#### What you should do:
Retype word for word the lines of the data below, from the first to the one bearing "destruct (strptime d0) as [dt|ex]", with that one included.

#### Stored data:
◇ ◇ ◇ ◇ ◇

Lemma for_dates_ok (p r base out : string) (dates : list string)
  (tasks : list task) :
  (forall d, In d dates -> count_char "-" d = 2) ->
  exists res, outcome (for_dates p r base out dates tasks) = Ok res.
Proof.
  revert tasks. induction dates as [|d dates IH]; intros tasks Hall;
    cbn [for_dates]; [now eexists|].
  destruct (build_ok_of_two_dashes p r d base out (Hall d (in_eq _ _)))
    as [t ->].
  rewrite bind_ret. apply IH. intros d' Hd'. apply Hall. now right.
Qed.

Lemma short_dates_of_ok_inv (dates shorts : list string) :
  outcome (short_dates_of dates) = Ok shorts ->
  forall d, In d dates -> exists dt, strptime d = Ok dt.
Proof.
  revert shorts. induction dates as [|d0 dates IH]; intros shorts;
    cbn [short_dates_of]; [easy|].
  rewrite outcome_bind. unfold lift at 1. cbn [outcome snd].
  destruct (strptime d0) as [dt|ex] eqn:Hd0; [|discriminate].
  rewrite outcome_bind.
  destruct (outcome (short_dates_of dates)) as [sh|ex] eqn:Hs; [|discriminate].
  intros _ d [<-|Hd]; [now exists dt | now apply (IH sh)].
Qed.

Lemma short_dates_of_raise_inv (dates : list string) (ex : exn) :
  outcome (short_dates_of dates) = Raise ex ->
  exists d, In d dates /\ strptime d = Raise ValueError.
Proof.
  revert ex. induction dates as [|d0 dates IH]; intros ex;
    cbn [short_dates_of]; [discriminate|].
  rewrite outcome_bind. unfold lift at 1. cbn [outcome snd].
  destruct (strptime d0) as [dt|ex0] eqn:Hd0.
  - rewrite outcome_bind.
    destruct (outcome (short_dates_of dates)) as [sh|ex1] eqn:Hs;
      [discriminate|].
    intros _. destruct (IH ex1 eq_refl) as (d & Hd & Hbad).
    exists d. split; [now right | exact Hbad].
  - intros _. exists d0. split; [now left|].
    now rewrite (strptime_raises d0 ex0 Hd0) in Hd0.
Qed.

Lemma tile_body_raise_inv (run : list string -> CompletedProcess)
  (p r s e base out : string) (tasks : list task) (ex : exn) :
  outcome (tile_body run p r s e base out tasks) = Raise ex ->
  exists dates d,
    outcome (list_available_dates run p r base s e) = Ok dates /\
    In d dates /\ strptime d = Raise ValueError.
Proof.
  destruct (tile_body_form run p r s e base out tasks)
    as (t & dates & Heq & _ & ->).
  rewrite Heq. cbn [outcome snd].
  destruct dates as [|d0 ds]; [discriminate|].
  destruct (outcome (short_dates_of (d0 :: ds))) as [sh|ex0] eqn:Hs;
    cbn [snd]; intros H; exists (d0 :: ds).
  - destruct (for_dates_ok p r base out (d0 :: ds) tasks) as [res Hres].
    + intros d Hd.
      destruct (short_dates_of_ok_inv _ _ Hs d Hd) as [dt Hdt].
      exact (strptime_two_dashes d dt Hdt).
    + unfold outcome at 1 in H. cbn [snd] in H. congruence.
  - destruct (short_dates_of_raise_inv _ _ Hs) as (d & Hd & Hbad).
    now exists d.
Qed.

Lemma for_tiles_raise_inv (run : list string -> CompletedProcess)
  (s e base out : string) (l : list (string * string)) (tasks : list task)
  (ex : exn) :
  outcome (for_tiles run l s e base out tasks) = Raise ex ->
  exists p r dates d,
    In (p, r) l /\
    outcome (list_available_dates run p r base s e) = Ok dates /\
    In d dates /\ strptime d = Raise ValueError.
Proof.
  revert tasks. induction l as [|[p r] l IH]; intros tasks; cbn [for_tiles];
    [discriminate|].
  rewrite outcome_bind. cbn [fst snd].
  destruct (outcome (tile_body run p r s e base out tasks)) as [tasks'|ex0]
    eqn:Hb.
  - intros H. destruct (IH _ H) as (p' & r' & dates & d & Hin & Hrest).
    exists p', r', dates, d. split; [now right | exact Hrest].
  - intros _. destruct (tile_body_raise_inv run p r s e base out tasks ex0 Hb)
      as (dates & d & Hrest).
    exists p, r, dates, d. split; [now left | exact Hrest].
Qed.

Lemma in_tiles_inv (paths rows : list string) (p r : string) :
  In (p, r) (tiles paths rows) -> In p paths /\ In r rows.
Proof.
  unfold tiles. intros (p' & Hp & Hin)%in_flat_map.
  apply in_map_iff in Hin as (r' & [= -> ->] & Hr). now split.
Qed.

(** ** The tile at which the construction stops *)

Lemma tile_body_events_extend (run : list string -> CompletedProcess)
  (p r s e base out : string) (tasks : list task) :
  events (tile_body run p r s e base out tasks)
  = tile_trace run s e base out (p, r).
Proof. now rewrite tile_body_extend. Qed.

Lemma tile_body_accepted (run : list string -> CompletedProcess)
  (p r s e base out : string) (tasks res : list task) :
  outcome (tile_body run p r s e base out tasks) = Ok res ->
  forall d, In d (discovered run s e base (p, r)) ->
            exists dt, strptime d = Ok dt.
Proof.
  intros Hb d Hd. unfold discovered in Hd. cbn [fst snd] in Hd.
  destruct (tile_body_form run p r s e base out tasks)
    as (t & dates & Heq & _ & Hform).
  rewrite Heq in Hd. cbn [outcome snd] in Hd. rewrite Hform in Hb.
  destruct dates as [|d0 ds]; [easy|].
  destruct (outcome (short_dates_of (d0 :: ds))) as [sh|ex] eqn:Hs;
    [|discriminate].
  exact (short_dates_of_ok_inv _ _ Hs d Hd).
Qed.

◇ ◇ ◇ ◇ ◇

#### Exercise output:
Lemma for_dates_ok (p r base out : string) (dates : list string)
  (tasks : list task) :
  (forall d, In d dates -> count_char "-" d = 2) ->
  exists res, outcome (for_dates p r base out dates tasks) = Ok res.
Proof.
  revert tasks. induction dates as [|d dates IH]; intros tasks Hall;
    cbn [for_dates]; [now eexists|].
  destruct (build_ok_of_two_dashes p r d base out (Hall d (in_eq _ _)))
    as [t ->].
  rewrite bind_ret. apply IH. intros d' Hd'. apply Hall. now right.
Qed.

Lemma short_dates_of_ok_inv (dates shorts : list string) :
  outcome (short_dates_of dates) = Ok shorts ->
  forall d, In d dates -> exists dt, strptime d = Ok dt.
Proof.
  revert shorts. induction dates as [|d0 dates IH]; intros shorts;
    cbn [short_dates_of]; [easy|].
  rewrite outcome_bind. unfold lift at 1. cbn [outcome snd].
  destruct (strptime d0) as [dt|ex] eqn:Hd0; [|discriminate].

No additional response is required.